The story is obvious from the title. A New York husband of seven years fights the temptation to play around when his wife and son leave Manhattan for the summer. Wouldn’t you know it, Marilyn Monroe has just moved into the upstairs apartment and is eager for his company. Let the hijinks begin.
The husband is more bad in mind than reality, imagining half a dozen women throwing themselves at him. He voices an ongoing inner monologue the whole time, most of it fantasizing that he’s vastly more appealing to women than he is, a horny Walter Mitty as it were.
He’s not the show however. Marilyn is, as the living incarnation of his fantasies. To that end, she wears several fantasy dresses in addition to the iconic one. Pictured nearby is her making an entrance to Rachmaninov in a tight tigress gown, her blond locks slick and sophisticated. Fantasy fulfilled.
Fans of Marilyn Monroe – and who’s not – or of screwball comedies, plus students of pop culture, will find The Seven Year Itch an often delightful salve.
Two notes about the halter dress scene. First, it’s much more modest in the movie itself than in the stills. To wit, only in images like on the poster above does she thrust her hands into her crotch. Second, the scene went through several takes in front of an onlooking crowd in NYC, with husband Joe DiMaggio angrily standing by. Two weeks later, Marilyn and Joe announced they were divorcing. Fantasy finished.
Marilyn Monroe is at her superstar peak in The Seven Year Itch, dazzlingly breathless, narcotically sexy and intellectually curious. Well, about that last one, she’s at least one hell of an intellectual name dropper. Parts like this no doubt burnished her reputation as a bimbo who loved brains. Finally, her superior comedic timing is on full display, an oft overlooked element of her massive success.
Tom Ewell is the oh-so-tempted husband, a role he originated on Broadway. He plays him somewhat spastically. His stage roots show. Yet he ably shares close ups with Marilyn Monroe. So give him that.
That said, Marilyn dominates. She’s simply incandescent next to her supporting cast.
Billy Wilder’s smoothly sophisticated direction makes the film more delightful than it has any right being. Starting with a most delightful opening credit sequence, he creates a lighter than air set of sequences that create maximum opportunity for Marilyn Monroe to shine.

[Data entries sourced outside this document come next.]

(** ** Numbers of bits *)

Lemma cbits_spec v : 0 < v → 0 < cbits v ∧ 2 ^ (cbits v - 1) ≤ v < 2 ^ cbits v.
Proof.
  intros Hv. unfold cbits. rewrite bool_decide_false by lia. replace (32 - (31 - Z.log2 v)) with (Z.log2 v + 1) by lia.
  pose proof (Z.log2_nonneg v). rewrite Z.add_simpl_r. split; [lia|]. pose proof (Z.log2_spec v Hv). by rewrite <-Z.add_1_r in *.
Qed.

Lemma cbits_le v n : 0 ≤ n → 0 ≤ v < 2 ^ n → 0 ≤ cbits v ≤ n.
Proof.
  intros Hn Hv. unfold cbits. case_bool_decide; [lia|]. pose proof (Z.log2_nonneg v). pose proof (Z.log2_lt_pow2 v n ltac:(lia)). lia.
Qed.

Lemma mask_of_ok bits : 0 ≤ bits < 31 → mask_of bits = Ret (Z.ones bits).
Proof. intros Hb. unfold mask_of. by rewrite bool_decide_true. Qed.

Lemma shiftr_ones n : 0 < n → Z.shiftr (Z.ones n) 1 = Z.ones (n - 1).
Proof. intros Hn. rewrite Z.shiftr_div_pow2, Z.ones_div_pow2 by lia. done. Qed.

Lemma land_ones_s32 x n : 0 ≤ n < 31 → Z.land (s32 x) (Z.ones n) = x mod 2 ^ n.
Proof.
  intros Hn. rewrite Z.land_ones by lia. unfold s32. pose proof (Z.pow_pos_nonneg 2 n).
  assert (2 ^ 32 = 2 ^ (32 - n) * 2 ^ n) as E32 by (rewrite <-Z.pow_add_r by lia; f_equal; lia).
  assert (2 ^ 31 = 2 ^ (31 - n) * 2 ^ n) as E31 by (rewrite <-Z.pow_add_r by lia; f_equal; lia).
  pose proof (Z.div_mod (x + 2 ^ 31) (2 ^ 32) ltac:(lia)) as Hd. set (q := (x + 2 ^ 31) / 2 ^ 32) in *.
  replace ((x + 2 ^ 31) mod 2 ^ 32 - 2 ^ 31) with (x + (- q * 2 ^ (32 - n)) * 2 ^ n) by (rewrite E32 in *; lia).
  by rewrite Z.mod_add by lia.
Qed.
(* ===== verification/OSDMap.v ===== *)
(** * From objects to devices

    The mapping functions of src/src/osd/OSDMap.cc: the placement group of an
    object, the devices that CRUSH gives to the group, the overrides of the
    operator, and which of the devices are up; and [CrushWrapper::do_rule] of
    src/src/crush/CrushWrapper.h. *)

From S2P Require Import Prelude CrushRules CrushTables CrushHash CrushMap CrushMapper CrushBuilder PlacementGroup.

Import Crush Mapper.

Module OSDMap.

Definition CEPH_OSD_EXISTS : Z := 1.
Definition CEPH_OSD_UP : Z := 2.
Definition CEPH_OSD_IN : Z := 0x10000.
Definition CEPH_OSD_OUT : Z := 0.
Definition CEPH_OSD_MAX_PRIMARY_AFFINITY : Z := 0x10000.
Definition CEPH_OSD_DEFAULT_PRIMARY_AFFINITY : Z := 0x10000.

(** The members that the mapping depends on, with the names of the pools and
    the numbers of devices. *)
Record t := mkOSDMap {
  fsid : Z;
  epoch : Z;
  pool_max : Z;
  num_osd : Z;
  num_up_osd : Z;
  num_in_osd : Z;
  max_osd : Z;
  osd_state : list Z;
  osd_weight : list Z;
  osd_primary_affinity : option (list Z);
  pools : gmap Z pg_pool_t;
  pool_name : gmap Z string;
  name_pool : gmap string Z;
  pg_temp : gmap pg_t (list Z);
  primary_temp : gmap pg_t Z;
  pg_upmap : gmap pg_t (list Z);
  pg_upmap_items : gmap pg_t (list (Z * Z));
  crush : crush_map;
  crush_choose_args : gmap Z (list crush_choose_arg);
}.

Section map.
Context (m : t).

Definition has_state (osd flag : Z) : outcome bool :=
  s ← at_index (osd_state m) osd;
  Ret (bool_decide (Z.land s flag ≠ 0)).

Definition exists_ (osd : Z) : outcome bool :=
  if bool_decide (0 ≤ osd < max_osd m) then has_state osd CEPH_OSD_EXISTS else Ret false.

Definition is_up (osd : Z) : outcome bool :=
  e ← exists_ osd;
  if e : bool then has_state osd CEPH_OSD_UP else Ret false.

Definition is_down (osd : Z) : outcome bool := u ← is_up osd; Ret (negb u).

Definition get_pg_pool (p : Z) : option pg_pool_t := pools m !! p.
(* ===== verification/OSDMapHistory.v ===== *)
(** * The maps of a cluster

    The incremental maps of src/src/osd/OSDMap.cc as the steps of a state
    machine: what one of them does to each device, and what holds of all maps
    that are reached. *)

From S2P Require Import Prelude CrushRules CrushTables CrushHash CrushMap CrushMapper CrushPerm CrushLn CrushBuckets CrushPlacement CrushIndep CrushRule CrushCorrect CrushPools PlacementGroup PlacementGroupFacts OSDMap OSDMapFacts OSDMapCorrect OSDMapUpdates.

Import Crush Mapper OSDMap.

(** ** Well-formed incremental maps *)

Definition max_after (m : OSDMap.t) (inc : Incremental) : Z := if bool_decide (0 ≤ new_max_osd inc) then new_max_osd inc else max_osd m.

(** The devices that an incremental map names. *)
Definition touches (inc : Incremental) (o : Z) : Prop :=
  is_Some (new_weight inc !! o) ∨ is_Some (new_primary_affinity inc !! o) ∨ is_Some (new_state inc !! o) ∨ o ∈ new_up_client inc.

Record inc_ok (m : OSDMap.t) (inc : Incremental) : Prop := {
  inc_next : inc_epoch inc = epoch m + 1 ∧ inc_epoch inc < 2 ^ 32;
  inc_cluster : inc_epoch inc = 1 ∨ inc_fsid inc = fsid m;
  inc_max : new_max_osd inc < 2 ^ 31;
  inc_devices o : touches inc o → 0 ≤ o < max_after m inc;
  inc_names : names_ok m inc;
  inc_pools i pool : new_pools inc !! i = Some pool →
    pool_ok pool ∧ (pool_type pool = TYPE_REPLICATED ∨ pool_type pool = TYPE_ERASURE) ∧ 0 < pool_size pool < 256;
  inc_upmap pg osds : new_pg_upmap inc !! pg = Some osds → Forall (λ o, 0 ≤ o) osds;
  inc_upmap_items pg items : new_pg_upmap_items inc !! pg = Some items → Forall (λ '(_, to), 0 ≤ to) items;
  inc_crush_ok c args : inc_crush inc = Some (c, args) → crush_ok c args;
  inc_full full : inc_fullmap inc = Some full → osdmap_inv full ∧ epoch full = inc_epoch inc;
}.

(** What becomes of a device: its own entries decide. *)
Definition device_after (inc : Incremental) (o : Z) (d : Z * Z * Z) : Z * Z * Z :=
  let d := match new_weight inc !! o with Some w => weigh w d | None => d end in
  let d := match new_primary_affinity inc !! o with Some a => favour a d | None => d end in
  let d := match new_state inc !! o with Some st => toggle st d | None => d end in
  if bool_decide (o ∈ new_up_client inc) then raise d else d.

While the story and comedy are dated, the randy husband’s verbalized inner monologue is often brilliant, a parade of paranoid delusions alternating with lustful ideas that would be better kept in the id.
As to the comedy, suffice to say it contains one pratfall too many.
The seven year itch never actually gets scratched. They simply didn’t go all the way in Fifties movies.
However, Marilyn is a titillation machine par excellence.
As a time capsule of mid-Century America, the movie includes such forgotten terms as “cigarette cough.”